Can I share something with you? No, really... You might not like it and it might change the way you look at me. You sure? ok...
There are days I just don't want to be happy.
I told you it would be hard to hear. Try living it. As a friend of mine says, "At least you can get away from me!" Ya, there really are days I wish I could crawl away from myself and not have to be cordial, polite, congenial and overall a pleasant person.
Today is one of those days. I don't know if I will be brave enough to publish this post, but I hope so. I think it might me important, since God is giving my emotions a word count... He doesn't always do that.
Today I woke up, I got the kids off to school, I talked pleasantly with my husband and wished him a happy day. As the door closed on the bright white of 2 inches of snow, it hit me. I felt like crying. No reason at all. Just felt like it. Tried to shake it off and post something sunny to Facebook and I couldn't. Opened Pinterest for some inspiration and it tasted like sawdust in my mouth. I don't want to be happy. Not for forever, just for right now.
I am an over thinker. So when I feel like this I want to give it a label, a reason, a time limit. It's how I operate. I figure if I can pinpoint the reason I feel this way, I can somehow prepare for it next time and maybe avoid it all together. Then I stopped.

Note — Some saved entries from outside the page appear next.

(** * PieToolbelt [dataset_utils.py]: mask composition, annotation decoding
      and class-count normalisation

    A shallow embedding of [MasksComposer], of the annotation decoder inside
    [SuperviselyDataset._process_target] and of [EmptyClassesAdd], together
    with the NumPy / OpenCV primitives these classes call. *)

From Stdlib Require Import String Ascii ZArith List Bool Lia Arith.
From Stdlib Require Import PrimFloat FloatOps SpecFloat Uint63 DecimalString.
From Stdlib Require Import Sorted Permutation.
Import ListNotations.

Set Implicit Arguments.

(* ================================================================== *)
(** * Exceptions and results *)

(** The Python exceptions the modelled code can raise. *)
Inductive exn : Type :=
| ValueError
| TypeError
| IndexError
| AttributeError
| CvError
| RuntimeError (msg : string)
| Exception_ (msg : string).

Inductive result (A : Type) : Type :=
| Ok (a : A)
| Raise (e : exn).
Arguments Ok {A} a.
Arguments Raise {A} e.

Definition bind {A B} (r : result A) (k : A -> result B) : result B :=
  match r with
  | Ok a => k a
  | Raise e => Raise e
  end.

Declare Scope result_scope.
Delimit Scope result_scope with result.
Notation "x <- r ;; k" := (bind r (fun x => k))
  (at level 61, r at next level, right associativity) : result_scope.

(* ================================================================== *)
(** * NumPy arrays *)

Module NumPy.

(** An [ndarray] is a shape and a flat buffer in C (row-major) order. *)
Record ndarray (A : Type) : Type := NdArray {
  shape : list nat;
  data : list A
}.
Arguments NdArray {A} shape data.
Arguments shape {A} n.
Arguments data {A} n.

Definition ndim {A} (a : ndarray A) : nat := length (shape a).

Definition size (s : list nat) : nat := fold_right Nat.mul 1 s.

(** Flat position of a multi-index in a C-ordered buffer of shape [s]. *)
Fixpoint ravel (s idx : list nat) : nat :=
  match s, idx with
  | _ :: s', i :: idx' => i * size s' + ravel s' idx'
  | _, _ => 0
  end.

Section Build.
Context {A : Type}.
Variable d : A.

(** The buffer of shape [s] whose element at multi-index [idx] is [f idx]. *)
Fixpoint tab (s : list nat) (f : list nat -> A) : list A :=
  match s with
  | [] => [f []]
  | n :: s' => flat_map (fun i => tab s' (fun idx => f (i :: idx))) (seq 0 n)
  end.

Definition build (s : list nat) (f : list nat -> A) : ndarray A :=
  NdArray s (tab s f).

Definition item (a : ndarray A) (idx : list nat) : A :=
  nth (ravel (shape a) idx) (data a) d.

Definition in_bounds (idx s : list nat) : Prop := Forall2 lt idx s.

End Build.

(** ** Two-dimensional [uint8] arrays

    The frames, masks and kernels of [MasksComposer]: [np.uint8] arrays of
    shape [(rows, cols)].  Element values are kept in [0, 256). *)
Record image : Type := Image {
  rows : nat;
  cols : nat;
  pixels : list Z
}.

Definition as_ndarray (m : image) : ndarray Z := NdArray [rows m; cols m] (pixels m).

Definition mk (h w : nat) (f : nat -> nat -> Z) : image :=
  Image h w (tab [h; w] (fun idx => match idx with [i; j] => f i j | _ => 0%Z end)).

Definition px (m : image) (i j : nat) : Z := nth (i * cols m + j) (pixels m) 0%Z.

Definition wrap8 (z : Z) : Z := (z mod 256)%Z.

Definition same_shape (a b : image) : bool :=
  (rows a =? rows b) && (cols a =? cols b).

(** [np.zeros(shape, dtype=np.uint8)] and [np.zeros_like]. *)
Definition zeros (h w : nat) : image := mk h w (fun _ _ => 0%Z).
Definition ones (h w : nat) : image := mk h w (fun _ _ => 1%Z).
Definition zeros_like (m : image) : image := zeros (rows m) (cols m).

(** Broadcasting: an axis of extent 1 is read at index 0 whatever the index. *)
Definition bpx (m : image) (i j : nat) : Z :=
  px m (if rows m =? 1 then 0 else i) (if cols m =? 1 then 0 else j).

Definition bdim (x y : nat) : option nat :=
  if x =? y then Some x
  else if x =? 1 then Some y
  else if y =? 1 then Some x
  else None.

(** [b] broadcasts to the extent [x] of an output axis. *)
Definition fits_axis (b x : nat) : bool := (b =? x) || (b =? 1).

(** [a + b] on [uint8] arrays: broadcast, add, wrap around. *)
Definition add (a b : image) : result image :=
  match bdim (rows a) (rows b), bdim (cols a) (cols b) with
  | Some h, Some w => Ok (mk h w (fun i j => wrap8 (bpx a i j + bpx b i j)))
  | _, _ => Raise ValueError
  end.

(** [a += b]: the output is [a], so [b] has to broadcast to the shape of [a]. *)
Definition iadd (a b : image) : result image :=
  if fits_axis (rows b) (rows a) && fits_axis (cols b) (cols a)
  then Ok (mk (rows a) (cols a) (fun i j => wrap8 (px a i j + bpx b i j)))
  else Raise ValueError.

(** [np.clip(a, lo, hi)]. *)
Definition clip (a : image) (lo hi : Z) : image :=
  mk (rows a) (cols a) (fun i j => Z.min (Z.max (px a i j) lo) hi).

(** [a[cond > 1] = 1] with a boolean index computed from [c]: the index must
    have the shape of [a]. *)
Definition set_where_gt1 (a c : image) : result image :=
  if same_shape a c
  then Ok (mk (rows a) (cols a) (fun i j => if (1 <? px c i j)%Z then 1%Z else px a i j))
  else Raise IndexError.

(** [a[a > 0] = 1]. *)
Definition binarize (a : image) : image :=
  mk (rows a) (cols a) (fun i j => if (0 <? px a i j)%Z then 1%Z else px a i j).

(** Python's [start:stop] on an axis of length [n]: negative bounds count from
    the end, then both are clamped to [0, n].  Returns the first index and the
    length of the selection. *)
Definition slice_bound (n : nat) (x : Z) : nat :=
  Z.to_nat (if (x <? 0)%Z then Z.max (x + Z.of_nat n) 0 else Z.min x (Z.of_nat n)).

Definition slice (n : nat) (start stop : Z) : nat * nat :=
  let s := slice_bound n start in
  let e := slice_bound n stop in
  (s, e - s).

Definition in_window (s len i : nat) : bool := (s <=? i) && (i <? s + len).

What if it's ok that I don't feel like being happy today? What if the reason I feel like this is because I am in constant upbeat-land and I am responding to the pressure of not being who I really am in the moment? What if everything doesn't culminate in an inspirational Facebook post? What if a few tears and some time in grumpy-cat land brings me back in touch with my true self? Would that be so bad?
I came to a few conclusions:
- Because I live a life surrounded by work and people that are work-related, I tend to stuff my feelings. I put on a happy face so my interactions are polite and efficient and pleasant. No one wants to deal with a Grumpy Gus. Because of our careers, I don't consistently clock out, drive home, decompress. When my phone rings I am expected to answer, when the email lights up I am expected to respond. It is a function of the society we are living in now that I never really shut down and unplug.

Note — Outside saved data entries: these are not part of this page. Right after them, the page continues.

Lemma submit_missing_person_insert
    (name age gender lastSeen location description reporter_mobile file
     : option string) (rnd : nat -> Z) (w : World) :
  Js.falsy name || Js.falsy age || Js.falsy gender
  || Js.falsy lastSeen || Js.falsy location || Js.falsy reporter_mobile
  = false ->
  let caseId := generateCaseId rnd in
  let q := insert_missing_person_query caseId name age gender lastSeen
             location description (upload_path file) reporter_mobile in
  let r := exec_insert_missing_person date_in caseId name age gender lastSeen
             location description (upload_path file) reporter_mobile
             (clock w) (tables w) in
  post_submit_missing_person date_in name age gender lastSeen location
                             description reporter_mobile file rnd w
  = if online w
    then (match fst r with
          | inr _ =>
              json 200 [("success", j_bool true);
                        ("caseId", j_str caseId);
                        ("message",
                         j_str "Missing person report submitted successfully.")]
          | inl _ => report_store_error
          end,
          mkWorldIn (snd r) true (clock w) (qlog w ++ [(q, outcome (fst r))])
                    (zone_shift w))
    else (report_store_error,
          mkWorldIn (tables w) false (clock w)
                  (qlog w ++ [(q, Some Pg.connection_failure)]) (zone_shift w)).
Proof.
  intros H. cbv zeta. unfold post_submit_missing_person. run_handler.
  rewrite H. destruct (online w); [|reflexivity].
  destruct (exec_insert_missing_person _ _ _ _ _ _ _ _ _ _ _ _)
    as [[e|[]] db']; reflexivity.
Qed.

Lemma exec_insert_missing_person_rejected
    (caseId : string)
    (name age gender lastSeen location description media_path reporter_mobile
     : option string) (now : Z) (db : DB) (e : Pg.error) :
  fst (exec_insert_missing_person date_in caseId name age gender lastSeen
         location description media_path reporter_mobile now db) = inl e ->
  missing_persons
    (snd (exec_insert_missing_person date_in caseId name age gender lastSeen
            location description media_path reporter_mobile now db))
  = missing_persons db.
Proof.
  unfold exec_insert_missing_person.
  destruct (Pg.nullable Pg.int4_in age); [reflexivity|].
  destruct (date_param date_in lastSeen); [reflexivity|].
  destruct (Pg.nullable Pg.int8_in reporter_mobile); [reflexivity|].
  destruct name; [|reflexivity].
  destruct (existsb _ _); [reflexivity | discriminate].
Qed.

Lemma exec_insert_missing_person_collision
    (caseId : string)
    (name age gender lastSeen location description media_path reporter_mobile
     : option string) (now : Z) (db : DB) :
  (exists r, In r (missing_persons db) /\ MissingPerson.case_id r = caseId) ->
  exists e,
    fst (exec_insert_missing_person date_in caseId name age gender lastSeen
           location description media_path reporter_mobile now db) = inl e.
Proof.
  intros (r & Hin & Hid).
  assert (existsb (fun r => String.eqb (MissingPerson.case_id r) caseId)
                  (missing_persons db) = true) as Hex.
  { apply existsb_witness with r; [exact Hin|].
    rewrite Hid. apply String.eqb_refl. }
  unfold exec_insert_missing_person.
  destruct (Pg.nullable Pg.int4_in age); [eexists; reflexivity|].
  destruct (date_param date_in lastSeen); [eexists; reflexivity|].
  destruct (Pg.nullable Pg.int8_in reporter_mobile); [eexists; reflexivity|].
  destruct name; [|eexists; reflexivity].
  rewrite Hex. eexists; reflexivity.
Qed.

(** C9, as the code has it.  When the freshly generated identifier is already
    stored, either creation path makes its one [INSERT] and nothing more: the
    identifier is not generated again, the insert is not tried again, the
    caller gets the store error with status 500, and no row is added. *)
Theorem creation_collision_surfaces_at_once (rnd : nat -> Z) (w : World) :
  (forall subject description location mobile otp category file,
      Js.falsy subject || Js.falsy description
      || Js.falsy location || Js.falsy category = false ->
      (exists r, In r (codinCluc (tables w))
                 /\ Complaint.case_id r = Some (generateCaseId rnd)) ->
      let out := post_submitComplaint subject description location mobile otp
                                      category file rnd w in
      fst out = complaint_store_error
      /\ codinCluc (tables (snd out)) = codinCluc (tables w)
      /\ exists e,
           qlog (snd out)
           = (qlog w ++ [(insert_complaint_query (generateCaseId rnd) subject
                            description category (upload_path file) location
                            mobile, Some e)])%list)
  /\
  (forall name age gender lastSeen location description reporter_mobile file,
      Js.falsy name || Js.falsy age || Js.falsy gender
      || Js.falsy lastSeen || Js.falsy location || Js.falsy reporter_mobile
      = false ->
      (exists r, In r (missing_persons (tables w))
                 /\ MissingPerson.case_id r = generateCaseId rnd) ->
      let out := post_submit_missing_person date_in name age gender lastSeen
                   location description reporter_mobile file rnd w in
      fst out = report_store_error
      /\ missing_persons (tables (snd out)) = missing_persons (tables w)
      /\ exists e,
           qlog (snd out)
           = (qlog w ++ [(insert_missing_person_query (generateCaseId rnd)
                            name age gender lastSeen location description
                            (upload_path file) reporter_mobile,
                          Some e)])%list).
Proof.
  split.
  - intros subject description location mobile otp category file Hval Hcol.
    cbv zeta. rewrite submitComplaint_insert by exact Hval. cbv zeta.
    destruct (online w); [|cbn; repeat split; eauto].
    destruct (exec_insert_complaint_collision (generateCaseId rnd) subject
                description category (upload_path file) location mobile
                (clock w) (tables w) Hcol) as [e He].
    pose proof (exec_insert_complaint_rejected _ _ _ _ _ _ _ _ _ _ He) as Hrows.
    rewrite He. cbn [fst snd tables qlog outcome].
    repeat split; eauto.
  - intros name age gender lastSeen location description reporter_mobile file
           Hval Hcol.
    cbv zeta. rewrite submit_missing_person_insert by exact Hval. cbv zeta.
    destruct (online w); [|cbn; repeat split; eauto].
    destruct (exec_insert_missing_person_collision (generateCaseId rnd) name
                age gender lastSeen location description (upload_path file)
                reporter_mobile (clock w) (tables w) Hcol) as [e He].
    pose proof (exec_insert_missing_person_rejected _ _ _ _ _ _ _ _ _ _ _ _ He)
      as Hrows.
    rewrite He. cbn [fst snd tables qlog outcome].
    repeat split; eauto.
Qed.

End MissingPersonsFacts.

Lemma creation_collision_surfaces_at_once_witness :
  (let out := post_submitComplaint (Some "Lamp") (Some "Street lamp out")
                (Some "Hill Rd") (Some "9876500000") None (Some "Lights")
                None draws_A world_one_of_each in
   fst out = complaint_store_error
   /\ codinCluc (tables (snd out)) = codinCluc (tables world_one_of_each)
   /\ exists e,
        qlog (snd out)
        = (qlog world_one_of_each
           ++ [(insert_complaint_query (generateCaseId draws_A) (Some "Lamp")
                  (Some "Street lamp out") (Some "Lights") (upload_path None)
                  (Some "Hill Rd") (Some "9876500000"), Some e)])%list)
  /\
  (let out := post_submit_missing_person any_date (Some "Ravi") (Some "12")
                (Some "M") (Some "2024-02-01") (Some "Hill Rd") None
                (Some "9876500000") None draws_A world_one_of_each in
   fst out = report_store_error
   /\ missing_persons (tables (snd out))
      = missing_persons (tables world_one_of_each)
   /\ exists e,
        qlog (snd out)
        = (qlog world_one_of_each
           ++ [(insert_missing_person_query (generateCaseId draws_A)
                  (Some "Ravi") (Some "12") (Some "M") (Some "2024-02-01")
                  (Some "Hill Rd") None (upload_path None)
                  (Some "9876500000"), Some e)])%list).
Proof.
  destruct (creation_collision_surfaces_at_once any_date draws_A
                                                world_one_of_each) as [H1 H2].
  split.
  - apply H1; [reflexivity|].
    eexists. split; [left; reflexivity | reflexivity].
  - apply H2; [reflexivity|].
    eexists. split; [left; reflexivity | reflexivity].
Defined.

(** C9 as stated fails: a complaint whose generated identifier is already
    stored gets the store error after a single [INSERT], although the next
    six draws give an identifier that the store accepts. *)
Lemma creation_collision_is_not_retried :
  let submit := post_submitComplaint (Some "Lamp") (Some "Street lamp out")
                  (Some "Hill Rd") (Some "9876500000") None (Some "Lights")
                  None in
  let out := submit draws_A_then_S world_one_complaint in
  fst out = complaint_store_error
  /\ qlog (snd out)
     = (qlog world_one_complaint
        ++ [(insert_complaint_query "CASE-AAAAAA" (Some "Lamp")
               (Some "Street lamp out") (Some "Lights") None (Some "Hill Rd")
               (Some "9876500000"),
             Some (Pg.unique_violation "codincluc_case_id_key"))])%list
  /\ fst (submit (fun i => draws_A_then_S (6 + i)%nat) world_one_complaint)
     = json 200 [("success", j_bool true); ("caseId", j_str "CASE-SSSSSS");
                 ("subject", j_str "Lamp"); ("category", j_str "Lights");
                 ("location", j_str "Hill Rd")].
Proof. cbv zeta. repeat split. Qed.

(** ** Marking a complaint resolved *)

Lemma mark_resolved_spec (id : string) (w : World) :
  post_mark_resolved id w
  = let q := mkQuery update_complaint_resolved [p_text id] in
    if online w then
      match Pg.int4_in id with
      | inr i =>
          (ok_true,
           mkWorldIn (mkDB (admins (tables w)) (admins_id_seq (tables w))
                         (map (resolve_row i) (codinCluc (tables w)))
                         (codinCluc_id_seq (tables w))
                         (missing_persons (tables w))
                         (missing_persons_id_seq (tables w)))
                   true (clock w) (qlog w ++ [(q, None)]) (zone_shift w))
      | inl e =>
          (ok_false,
           mkWorldIn (tables w) true (clock w) (qlog w ++ [(q, Some e)])
                     (zone_shift w))
      end
    else
      (ok_false,
       mkWorldIn (tables w) false (clock w)
               (qlog w ++ [(q, Some Pg.connection_failure)]) (zone_shift w)).
Proof.
  unfold post_mark_resolved. run_handler. cbv zeta.
  destruct (online w); [|reflexivity].
  unfold exec_update_complaint_resolved.
  destruct (Pg.int4_in id); reflexivity.
Qed.

Lemma resolve_row_idempotent (i : Z) (r : Complaint.row) :
  resolve_row i (resolve_row i r) = resolve_row i r.
Proof.
  unfold resolve_row. destruct (Complaint.id r =? i) eqn:E.
  - cbn. now rewrite E.
  - now rewrite E.
Qed.

Lemma resolve_row_status (i : Z) (r : Complaint.row) :
  Complaint.id (resolve_row i r) = i ->
  Complaint.status (resolve_row i r) = Some "Resolved".
Proof.
  unfold resolve_row. destruct (Complaint.id r =? i) eqn:E.
  - reflexivity.
  - intros H. apply Z.eqb_neq in E. contradiction.
Qed.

- Without darkness, light isn't truly understood or appreciated. If I had to always live life with a light turned on I would become unhappy and crave some darkness to allow my eyes to rest. Emotionally, I need that. To not always be forcing the smile, the wit, the sunny disposition... It sets me up to appreciate the times I am completely, truly, over-the-top happy.
- Joy has not left me because my smile has. I am still joyful in my life, in my work, in general. Joy isn't lost because I feel the need to emotionally release the pressure. I am not broken because the thought of carrying on a sunny conversation makes me want to run and hide. I just need to settle the score between being "on" and being me.
- God is still here with me, despite the status of my emotions. He isn't disgusted because I don't want to be happy today. He isn't going to leave me or rob me of my message because I am needlessly somber. God, most of all, understands when I need time to reevaluate my mood. And the kicker? If I ask Him to, He will help me find my happy again.
So there it is. I am not happy today. I would really like to crawl back under the covers and start over... Later. Like, tomorrow. I'll find my happy again, I am sure. I will be back to being the me you know and love soon. Just not right now.
What do you struggle with? Is it losing your happy? How do you find it again - if you even want to?